Data excerpts

Lemma reachable_outcome ast t c :
  reachable aliases (init ast t) c -> exists k, run aliases k c = outcome ast t.
Proof.
  intros [k <-]%reachable_run. destruct (Nat.le_ge_cases k (node_work aliases ast)) as [Hle|Hle].
  - exists (node_work aliases ast - k). by rewrite <- run_add, Nat.add_comm, Nat.sub_add, run_init.
  - exists 0. cbn [run]. rewrite <- run_init.
    apply run_final_unique; [|rewrite run_init; apply outcome_final].
    replace k with (node_work aliases ast + (k - node_work aliases ast)) by lia.
    rewrite run_add, run_init, (run_final _ _ (outcome_final ast t)). apply outcome_final.
Qed.

Lemma run_reachable k c0 c : reachable aliases c0 c -> reachable aliases c0 (run aliases k c).
Proof.
  revert c. induction k as [|k IH]; intros c Hc; [done|]. rewrite run_S.
  destruct (step aliases c) as [c'|] eqn:E; [|done]. apply IH. by apply (reach_step _ _ c).
Qed.

Lemma reachable_Thrown ast t e ast' :
  reachable aliases (init ast t) (Thrown e ast') ->
  identifiers_splittable aliases ast = false /\ ast' = alias_until aliases ast.
Proof.
  intros [k Hk]%reachable_outcome. rewrite run_Thrown in Hk. unfold outcome in Hk.
  destruct (buildTree aliases ast t) as [[? ?]|e'] eqn:E; [done|].
  injection Hk as <- <-. split; [by apply (buildTree_Err _ _ t e)|done].
Qed.

(** One comparison's arguments after line 28. *)
Definition alias_args (a : ComparisonArgs) : ComparisonArgs :=
  mkArgs (Alias.resolve_alias aliases (identifier a)) (value a).

Definition splits (a : ComparisonArgs) : Prop :=
  is_js_string (Alias.resolve_alias aliases (identifier a)) = true.

(** The comparisons of the AST a throw leaves: those before the first
    comparison that does not split are aliased, it holds its aliased value,
    the later ones are untouched. *)
Definition throw_split (cs cs' : list ComparisonArgs) : Prop :=
  exists pre x post, cs = pre ++ x :: post /\ Forall splits pre /\ ~ splits x /\
    cs' = map alias_args pre ++ alias_args x :: post.

Lemma throw_split_app_l pre cs cs' :
  Forall splits pre -> throw_split cs cs' -> throw_split (pre ++ cs) (map alias_args pre ++ cs').
Proof.
  intros Hpre (p & x & post & -> & Hp & Hx & ->). exists (pre ++ p), x, post.
  rewrite !map_app, <- !app_assoc. split_and!; [done|by apply Forall_app|done|done].
Qed.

**Exercise directions**: From the data above, return every line from the line that has "intros [k Hk]%reachable_outcome." up to and including the line that has "intros Hpre (p", exactly.

**Exercise solution**:
  intros [k Hk]%reachable_outcome. rewrite run_Thrown in Hk. unfold outcome in Hk.
  destruct (buildTree aliases ast t) as [[? ?]|e'] eqn:E; [done|].
  injection Hk as <- <-. split; [by apply (buildTree_Err _ _ t e)|done].
Qed.

(** One comparison's arguments after line 28. *)
Definition alias_args (a : ComparisonArgs) : ComparisonArgs :=
  mkArgs (Alias.resolve_alias aliases (identifier a)) (value a).

Definition splits (a : ComparisonArgs) : Prop :=
  is_js_string (Alias.resolve_alias aliases (identifier a)) = true.

(** The comparisons of the AST a throw leaves: those before the first
    comparison that does not split are aliased, it holds its aliased value,
    the later ones are untouched. *)
Definition throw_split (cs cs' : list ComparisonArgs) : Prop :=
  exists pre x post, cs = pre ++ x :: post /\ Forall splits pre /\ ~ splits x /\
    cs' = map alias_args pre ++ alias_args x :: post.

Lemma throw_split_app_l pre cs cs' :
  Forall splits pre -> throw_split cs cs' -> throw_split (pre ++ cs) (map alias_args pre ++ cs').
Proof.
  intros Hpre (p & x & post & -> & Hp & Hx & ->). exists (pre ++ p), x, post.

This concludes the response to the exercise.